◆ Records shown ◆

Lemma variable_ok m rec w : ident w = true ->
  parses m (primary tokens_ rec) (Variable_ w) [A_word w] 0 0 (stops 18).
Proof.
  intros Hw. apply primary_one. intros s v r Hv -> Hs. rewrite (primary_dispatch _ _ _ _ Hv).
  rewrite (ident_ty w Hw). unfold identifier_expression.
  destruct (prev_vw _ _ _ 0 Hv) as (t & Ht & Hvt). rewrite (bind_ok _ _ _ _ _ Ht).
  pose proof (vw_1 _ _ _ 0 Hv) as Hv1. pose proof Hs as (v2 & r2 & -> & _).
  rewrite (bind_ok _ _ _ _ _ (check_no _ _ _ LBRACE Hv1
    (stops_ty 18 _ _ _ LBRACE Hs eq_refl ltac:(lia) ltac:(in_ops)) ltac:(done))).
  rewrite andb_false_r.
  rewrite (bind_ok _ _ _ _ _ (match_no _ _ _ COLON_COLON Hv1
    (stops_ty 18 _ _ _ COLON_COLON Hs eq_refl ltac:(lia) ltac:(in_ops)) ltac:(done))).
  unfold ret. by rewrite (view_lexeme _ _ Hvt).
Qed.

Lemma scope_ok m rec a b : ident a = true -> ident b = true ->
  parses m (primary tokens_ rec) (ScopeResolution a b) ([A_word a] ++ op COLON_COLON ++ [A_word b])
    0 0 (stops 18).
Proof.
  intros Ha Hb s rest Hv _ _ _ _ _. cbn [op map app] in Hv. rewrite (primary_dispatch _ _ _ _ Hv).
  rewrite (ident_ty a Ha). unfold identifier_expression.
  destruct (prev_vw _ _ _ 0 Hv) as (t & Ht & Hvt). rewrite (bind_ok _ _ _ _ _ Ht).
  pose proof (vw_1 _ _ _ 0 Hv) as Hv1.
  rewrite (bind_ok _ _ _ _ _ (check_no _ _ _ LBRACE Hv1 ltac:(discriminate) ltac:(done))).
  rewrite andb_false_r.
  rewrite (bind_ok _ _ _ _ _ (match_yes _ _ _ COLON_COLON Hv1 eq_refl ltac:(done))).
  pose proof (vw_1 _ _ _ 0 Hv1) as Hv2.
  destruct (consume_yes _ _ _ IDENT (lit "Expect member name after '::'.") Hv2 (ident_ty b Hb)
    ltac:(done)) as (t2 & E & Hvt2).
  rewrite (bind_ok _ _ _ _ _ E). unfold ret. rewrite !st_st.
  by rewrite (view_lexeme _ _ Hvt), (view_lexeme _ _ Hvt2).
Qed.

Lemma vw_st_length s n k : length (vw (st s n k)) = (length (vw s) - n)%nat.
Proof. unfold vw. rewrite !length_map, !length_drop. simpl. lia. Qed.

(** Runs the head of a [bind] with the [parses] fact [H]. *)
Ltac run H Hv Hok :=
  match goal with |- bind ?p ?f ?s = _ =>
    let E := fresh in
    eassert (E : p s = POk _ _);
    [ eapply H; [exact Hv | exact Hok | unfold suml in *; simpl in *; rewrite ?vw_st_length; lia ..] | rewrite (bind_ok _ _ _ _ _ E); clear E ]
  end.

(** ** Lists *)

Lemma commas_cons2 x y l : commas (x :: y :: l) = x ++ A_op COMMA :: commas (y :: l).
Proof. done. Qed.

Definition head_is (t : TokenType) (r : list token_view) : Prop := exists v r', r = v :: r' /\ ty v = t.

Lemma stops_head L t r : head_is t r -> closer t = true -> stops L r.
Proof. intros (v & r' & -> & <-) H. by apply stops_closer. Qed.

◆ Task description ◆
Starting at the line that has "pose proof (vw_1 _ _ _ 0 Hv1) as Hv2." in the records above, restate word for word every line until the one that has "Lemma vw_st_length s", and include that one as well.

◆ Task output ◆
  pose proof (vw_1 _ _ _ 0 Hv1) as Hv2.
  destruct (consume_yes _ _ _ IDENT (lit "Expect member name after '::'.") Hv2 (ident_ty b Hb)
    ltac:(done)) as (t2 & E & Hvt2).
  rewrite (bind_ok _ _ _ _ _ E). unfold ret. rewrite !st_st.
  by rewrite (view_lexeme _ _ Hvt), (view_lexeme _ _ Hvt2).
Qed.

Lemma vw_st_length s n k : length (vw (st s n k)) = (length (vw s) - n)%nat.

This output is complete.